Dataset entries
******

(* ===== verification/Lz4.v ===== *)
(** * LZ4 block compression (kernel/rust/lz4/src/lib.rs and ffi.rs)

    The compressor and the decompressor the kernel links in from Rust, as they
    are written: every checked operation, every [?] and every slice bound. *)

From S2P Require Import Prelude RustStd.

(** ** Constants *)

Definition HASH_LOG : Z := 12.
Definition TABLE_ENTRIES : Z := 4096.
Definition MAX_INPUT : Z := 65535.
Definition MIN_MATCH : Z := 4.
Definition LAST_LITERALS : Z := 5.
Definition MF_LIMIT : Z := 12.
Definition MAX_OFFSET : Z := 65535.
Definition RUN_MASK : Z := 15.
Definition SKIP_TRIGGER : Z := 6.

Inductive Error := Malformed | OutputSize.

Definition bound (length : Z) : Z := saturating_add (saturating_add length (length / 255)) 16.

Definition read_u32 (data : list Z) (at_ : Z) : option Z :=
  match checked_add at_ 4 with
  | Some end_ => le_join <$> get_range data at_ end_
  | None => None
  end.

Definition hash (sequence : Z) : Z :=
  let mixed := Z.shiftr (u32 (sequence * 2654435761)) (32 - HASH_LOG) in
  Z.land mixed (TABLE_ENTRIES - 1).

(** ** The writer *)

Record Writer := MkWriter { buffer : list Z; at_ : Z }.

Definition writer_byte (value : Z) : rust Writer unit unit :=
  w <- got;;
  _ <- some (get (buffer w) (at_ w));;
  put (MkWriter (<[Z.to_nat (at_ w) := value]> (buffer w)) (at_ w));;;
  next <- some (checked_add (at_ w) 1);;
  put (MkWriter (<[Z.to_nat (at_ w) := value]> (buffer w)) next).

Definition writer_bytes (data : list Z) : rust Writer unit unit :=
  w <- got;;
  end_ <- some (checked_add (at_ w) (len data));;
  b <- some (copy_range (buffer w) (at_ w) end_ data);;
  put (MkWriter b end_).

Fixpoint writer_length_loop (fuel : nat) (rest : Z) : rust Writer unit unit :=
  match fuel with
  | O => fun w => (w, Unfinished)
  | S fuel =>
      if 255 <=? rest then
        writer_byte 255;;;
        rest <- some (checked_sub rest 255);;
        writer_length_loop fuel rest
      else
        b <- some (u8_try_from rest);;
        writer_byte b
  end.

(** Every turn takes 255 off [rest]. *)
Definition writer_length (rest : Z) : rust Writer unit unit := writer_length_loop (S (Z.to_nat rest)) rest.

Definition writer_sequence (literals : list Z) (offset match_length : Z) : rust Writer unit unit :=
  let literal_length := len literals in
  extra <- some (checked_sub match_length MIN_MATCH);;
  high <- some (u8_try_from (Z.min literal_length RUN_MASK));;
  low <- some (u8_try_from (Z.min extra RUN_MASK));;
  writer_byte (Z.lor (u8 (Z.shiftl high 4)) low);;;
  (if RUN_MASK <=? literal_length
   then rest <- some (checked_sub literal_length RUN_MASK);; writer_length rest
   else done tt);;;
  writer_bytes literals;;;
  offset <- some (u16_try_from offset);;
  writer_bytes (le_bytes 2 offset);;;
  (if RUN_MASK <=? extra
   then rest <- some (checked_sub extra RUN_MASK);; writer_length rest
   else done tt).

Definition writer_last (literals : list Z) : rust Writer unit unit :=
  let literal_length := len literals in
  high <- some (u8_try_from (Z.min literal_length RUN_MASK));;
  writer_byte (u8 (Z.shiftl high 4));;;
  (if RUN_MASK <=? literal_length
   then rest <- some (checked_sub literal_length RUN_MASK);; writer_length rest
   else done tt);;;
  writer_bytes literals.

(** ** Compression *)

Fixpoint common_length_loop (fuel : nat) (source : list Z) (first second limit length : Z) : option Z :=
  match fuel with
  | O => None
  | S fuel =>
      match checked_add first length, checked_add second length with
      | Some a, Some b =>
          if limit <=? b then Some length
          else
            match get source a, get source b with
            | Some x, Some y =>
                if x =? y then common_length_loop fuel source first second limit (saturating_add length 1)
                else Some length
            | _, _ => Some length
            end
      | _, _ => Some length
      end
  end.

(** Every turn moves [second + length] towards [limit]; [None] is a loop that
    runs out of turns. *)
Definition common_length (source : list Z) (first second limit : Z) : option Z :=
  common_length_loop (S (Z.to_nat limit)) source first second limit 0.

(** [while begin > anchor && origin > 0]: the match extended backwards. *)
Fixpoint extend_back (fuel : nat) (source : list Z) (anchor begin origin : Z) : option (Z * Z) :=
  match fuel with
  | O => None
  | S fuel =>
      if (anchor <? begin) && (0 <? origin) then
        match checked_sub begin 1, checked_sub origin 1 with
        | Some previous, Some earlier =>
            if decide (get source previous = get source earlier)
            then extend_back fuel source anchor previous earlier
            else Some (begin, origin)
        | _, _ => Some (begin, origin)
        end
      else Some (begin, origin)
  end.

(** What [compress] borrows: the writer of the output, and the hash table. *)
Definition work : Type := Writer * list Z.

Definition writing {A} (m : rust Writer unit A) : rust work unit A := fun s =>
  let '(w, r) := m s.1 in ((w, s.2), r).

(** A loop inside the body: its result, or no result when it does not end. *)
Definition looped {S E A} (o : option A) : rust S E A := fun s =>
  (s, match o with Some a => Ok a | None => Unfinished end).

Definition set_entry (slot value : Z) : rust work unit unit := fun s =>
  ((s.1, <[Z.to_nat slot := value]> s.2), Ok tt).

(** [if let Some(back) = position.checked_sub(2) && ...]: the bytes before the
    end of a match are entered too. *)
Definition enter_back (source : list Z) (start_limit position : Z) : rust work unit unit :=
  match checked_sub position 2 with
  | Some back =>
      if back <=? start_limit then
        match read_u32 source back with
        | Some value =>
            s <- got;;
            match get s.2 (hash value) with
            | Some _ => entry <- some (u16_try_from back);; set_entry (hash value) entry
            | None => done tt
            end
        | None => done tt
        end
      else done tt
  | None => done tt
  end.

(** The branch of the body for a match: the new [anchor], [position] and [misses]. *)
Definition take_match (source : list Z) (match_limit start_limit anchor position candidate : Z)
  : rust work unit (Z * Z * Z) :=
  reach <- looped (extend_back (S (Z.to_nat position)) source anchor position candidate);;
  let '(begin, origin) := reach in
  first <- some (checked_add origin MIN_MATCH);;
  second <- some (checked_add begin MIN_MATCH);;
  common <- looped (common_length source first second match_limit);;
  let found := saturating_add MIN_MATCH common in
  literals <- some (get_range source anchor begin);;
  offset <- some (checked_sub begin origin);;
  writing (writer_sequence literals offset found);;;
  position <- some (checked_add begin found);;
  enter_back source start_limit position;;;
  done (position, position, 0).

(** The body of [while position <= start_limit], on its [anchor], [position]
    and [misses]. *)
Definition compress_turn (source : list Z) (match_limit start_limit anchor position misses : Z)
  : rust work unit (Z * Z * Z) :=
  sequence <- some (read_u32 source position);;
  s <- got;;
  candidate <- some (get s.2 (hash sequence));;
  entry <- some (u16_try_from position);;
  set_entry (hash sequence) entry;;;
  let distance := u64 (position - candidate) in
  if (candidate <? position) && (distance <=? MAX_OFFSET) &&
     bool_decide (read_u32 source candidate = Some sequence)
  then take_match source match_limit start_limit anchor position candidate
  else
    let misses := Z.min (misses + 1) UINT32_MAX in
    let step := saturating_add 1 (Z.shiftr misses SKIP_TRIGGER) in
    position <- some (checked_add position step);;
    done (anchor, position, misses).

Fixpoint compress_loop (fuel : nat) (source : list Z) (match_limit start_limit anchor position misses : Z)
  : rust work unit Z :=
  match fuel with
  | O => fun s => (s, Unfinished)
  | S fuel =>
      if position <=? start_limit then
        next <- compress_turn source match_limit start_limit anchor position misses;;
        let '(anchor, position, misses) := next in
        compress_loop fuel source match_limit start_limit anchor position misses
      else done anchor
  end.

Definition clear_table (table : list Z) : list Z :=
  replicate (Nat.min (Z.to_nat TABLE_ENTRIES) (length table)) 0 ++ drop (Z.to_nat TABLE_ENTRIES) table.

(** Every turn of the loop moves [position] forward. *)
Definition compress_body (source : list Z) : rust work unit Z :=
  let length := len source in
  if length <=? MF_LIMIT then
    writing (writer_last source);;;
    s <- got;;
    done (at_ s.1)
  else
    s <- got;;
    put (s.1, clear_table s.2);;;
    match_limit <- some (checked_sub length LAST_LITERALS);;
    start_limit <- some (checked_sub length MF_LIMIT);;
    anchor <- compress_loop (S (List.length source)) source match_limit start_limit 0 0 0;;
    literals <- some (get_range source anchor length);;
    writing (writer_last literals);;;
    s <- got;;
    done (at_ s.1).

(** The output and the table as they are left, and the result. *)
Definition compress (source output table : list Z) : list Z * list Z * outcome unit Z :=
  if (MAX_INPUT <? len source) || (len table <? TABLE_ENTRIES) then (output, table, Err tt)
  else
    let '((w, table), r) := compress_body source (MkWriter output 0, table) in
    (buffer w, table, r).

(** ** Decompression *)

Fixpoint read_length_loop {S} (fuel : nat) (input : list Z) (at_ length : Z) : rust S Error (Z * Z) :=
  match fuel with
  | O => fun s => (s, Unfinished)
  | Datatypes.S fuel =>
      byte <- ok_or (get input at_) Malformed;;
      at_ <- ok_or (checked_add at_ 1) Malformed;;
      length <- ok_or (checked_add length byte) Malformed;;
      if byte =? 255 then read_length_loop fuel input at_ length else done (length, at_)
  end.

(** The length read and the new [at]; every turn reads one byte. *)
Definition read_length {S} (input : list Z) (at_ length : Z) : rust S Error (Z * Z) :=
  read_length_loop (Datatypes.S (List.length input)) input at_ length.

(** [split_at_mut_checked(at)], [head.get(from..from + step)],
    [copy(tail.get_mut(..step), source)]. *)
Definition copy_within (at_ from step : Z) : rust (list Z) Error unit :=
  output <- got;;
  _ <- ok_or (if at_ <=? len output then Some tt else None) Malformed;;
  source <- ok_or (get_range (take (Z.to_nat at_) output) from (saturating_add from step)) Malformed;;
  b <- ok_or (copy_range (drop (Z.to_nat at_) output) 0 step source) Malformed;;
  put (take (Z.to_nat at_) output ++ b).

Fixpoint overlap_loop (fuel : nat) (match_end offset at_ from : Z) : rust (list Z) Error unit :=
  match fuel with
  | O => fun s => (s, Unfinished)
  | S fuel =>
      if at_ <? match_end then
        let step := Z.min offset (saturating_sub match_end at_) in
        copy_within at_ from step;;;
        overlap_loop fuel match_end offset (saturating_add at_ step) (saturating_add from step)
      else done tt
  end.

(** The second half of a turn, after the literals: the match, and the next [at]
    and [out]. *)
Definition decompress_match (input : list Z) (end_ token at_ out : Z) : rust (list Z) Error (Z * Z) :=
  if (saturating_sub end_ MF_LIMIT <? out) ||
     (saturating_sub (len input) (saturating_add 3 LAST_LITERALS) <? at_)
  then leave Malformed
  else
    offset_end <- ok_or (checked_add at_ 2) Malformed;;
    offset_bytes <- ok_or (get_range input at_ offset_end) Malformed;;
    let at_ := offset_end in
    let offset := le_join offset_bytes in
    if (offset =? 0) || (out <? offset) then leave Malformed
    else
      run <- (if Z.land token 15 =? RUN_MASK then read_length input at_ (Z.land token 15)
              else done (Z.land token 15, at_));;
      let '(matched, at_) := run in
      matched <- ok_or (checked_add matched MIN_MATCH) Malformed;;
      match_end <- ok_or (checked_add out matched) Malformed;;
      if saturating_sub end_ LAST_LITERALS <? match_end then leave Malformed
      else
        from <- ok_or (checked_sub out offset) Malformed;;
        (if matched <=? offset then copy_within out from matched
         else overlap_loop (S (Z.to_nat matched)) match_end offset out from);;;
        done (at_, match_end).

(** One turn of the loop: [None] when the function returns, or the next [at]
    and [out]. *)
Definition decompress_turn (input : list Z) (end_ at_ out : Z) : rust (list Z) Error (option (Z * Z)) :=
  token <- ok_or (get input at_) Malformed;;
  at_ <- ok_or (checked_add at_ 1) Malformed;;
  run <- (if Z.shiftr token 4 =? RUN_MASK then read_length input at_ (Z.shiftr token 4)
          else done (Z.shiftr token 4, at_));;
  let '(literals, at_) := run in
  literal_end <- ok_or (checked_add at_ literals) Malformed;;
  out_end <- ok_or (checked_add out literals) Malformed;;
  source <- ok_or (get_range input at_ literal_end) Malformed;;
  output <- got;;
  output <- ok_or (copy_range output out out_end source) OutputSize;;
  put output;;;
  let at_ := literal_end in
  let out := out_end in
  if at_ =? len input then
    if out =? end_ then done None else leave OutputSize
  else
    next <- decompress_match input end_ token at_ out;;
    done (Some next).

Fixpoint decompress_loop (fuel : nat) (input : list Z) (end_ at_ out : Z) : rust (list Z) Error unit :=
  match fuel with
  | O => fun s => (s, Unfinished)
  | S fuel =>
      next <- decompress_turn input end_ at_ out;;
      match next with
      | None => done tt
      | Some (at_, out) => decompress_loop fuel input end_ at_ out
      end
  end.

(** The output as it is left, and the result; every turn reads its token. *)
Definition decompress (input output : list Z) : list Z * outcome Error unit :=
  let end_ := len output in
  if len input =? 0 then (output, Err Malformed)
  else if end_ =? 0 then (output, if decide (input = [0]) then Ok tt else Err Malformed)
  else decompress_loop (S (List.length input)) input end_ 0 0 output.

(** ** The interface to C

    A pointer is NULL or the memory from it on; the caller promises that the
    memory is as long as it says. *)

Definition isize_max : Z := 2 ^ 63 - 1.

Definition ffi_bytes (pointer : option (list Z)) (length : Z) : option (list Z) :=
  match pointer with
  | None => None
  | Some memory => if isize_max <? length then None else Some (take (Z.to_nat length) memory)
  end.

(** The memory at [output] and [table] as it is left, and the result. *)
Definition tunix_lz4_compress (source : option (list Z)) (length : Z) (output : option (list Z)) (capacity : Z)
  (table : option (list Z)) : option (list Z) * option (list Z) * outcome unit Z :=
  match ffi_bytes source length, ffi_bytes output capacity, output, table with
  | Some s, Some o, Some memory, Some t =>
      let '(o, e, r) := compress s o (take (Z.to_nat TABLE_ENTRIES) t) in
      (Some (o ++ drop (Z.to_nat capacity) memory), Some (e ++ drop (Z.to_nat TABLE_ENTRIES) t),
       match r with Ok n => Ok n | Err _ => Ok 0 | Unfinished => Unfinished end)
  | _, _, _, _ => (output, table, Ok 0)
  end.

Definition tunix_lz4_decompress (input : option (list Z)) (length : Z) (output : option (list Z)) (size : Z)
  : option (list Z) * outcome unit Z :=
  match ffi_bytes input length, ffi_bytes output size, output with
  | Some i, Some o, Some memory =>
      let '(o, r) := decompress i o in
      (Some (o ++ drop (Z.to_nat size) memory),
       match r with Ok _ => Ok 0 | Err _ => Ok (-1) | Unfinished => Unfinished end)
  | _, _, _ => (output, Ok (-1))
  end.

******

* **The task**
Scan the records above for the lines holding "next <- some (checked_add (at_ w) 1);;" and "end_ <- some". Transcribe those two and every line between them word for word, and no others.

* **Response to this exercise**
  next <- some (checked_add (at_ w) 1);;
  put (MkWriter (<[Z.to_nat (at_ w) := value]> (buffer w)) next).

Definition writer_bytes (data : list Z) : rust Writer unit unit :=
  w <- got;;
  end_ <- some (checked_add (at_ w) (len data));;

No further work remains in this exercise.